====== Listed records
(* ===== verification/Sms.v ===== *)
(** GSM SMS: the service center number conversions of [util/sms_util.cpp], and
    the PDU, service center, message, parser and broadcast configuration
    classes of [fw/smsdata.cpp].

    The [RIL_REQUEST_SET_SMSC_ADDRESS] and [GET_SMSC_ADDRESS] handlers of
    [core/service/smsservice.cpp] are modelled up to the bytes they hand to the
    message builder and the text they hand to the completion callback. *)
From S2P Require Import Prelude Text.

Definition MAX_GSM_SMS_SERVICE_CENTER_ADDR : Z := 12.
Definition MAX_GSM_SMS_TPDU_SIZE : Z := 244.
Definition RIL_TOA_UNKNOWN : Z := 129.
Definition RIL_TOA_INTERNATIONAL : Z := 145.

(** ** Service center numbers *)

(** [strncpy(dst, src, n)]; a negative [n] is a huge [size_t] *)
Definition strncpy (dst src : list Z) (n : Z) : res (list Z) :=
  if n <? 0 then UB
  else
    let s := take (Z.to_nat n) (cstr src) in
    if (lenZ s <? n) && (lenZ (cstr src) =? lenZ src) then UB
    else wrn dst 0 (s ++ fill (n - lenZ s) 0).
============
> _What the task asks_
Please print all of the material again with no alteration.

> _Output for this exercise_
(* ===== verification/Sms.v ===== *)
(** GSM SMS: the service center number conversions of [util/sms_util.cpp], and
    the PDU, service center, message, parser and broadcast configuration
    classes of [fw/smsdata.cpp].

    The [RIL_REQUEST_SET_SMSC_ADDRESS] and [GET_SMSC_ADDRESS] handlers of
    [core/service/smsservice.cpp] are modelled up to the bytes they hand to the
    message builder and the text they hand to the completion callback. *)
From S2P Require Import Prelude Text.

Definition MAX_GSM_SMS_SERVICE_CENTER_ADDR : Z := 12.
Definition MAX_GSM_SMS_TPDU_SIZE : Z := 244.
Definition RIL_TOA_UNKNOWN : Z := 129.
Definition RIL_TOA_INTERNATIONAL : Z := 145.

(** ** Service center numbers *)

(** [strncpy(dst, src, n)]; a negative [n] is a huge [size_t] *)
Definition strncpy (dst src : list Z) (n : Z) : res (list Z) :=
  if n <? 0 then UB
  else
    let s := take (Z.to_nat n) (cstr src) in
    if (lenZ s <? n) && (lenZ (cstr src) =? lenZ src) then UB
    else wrn dst 0 (s ++ fill (n - lenZ s) 0).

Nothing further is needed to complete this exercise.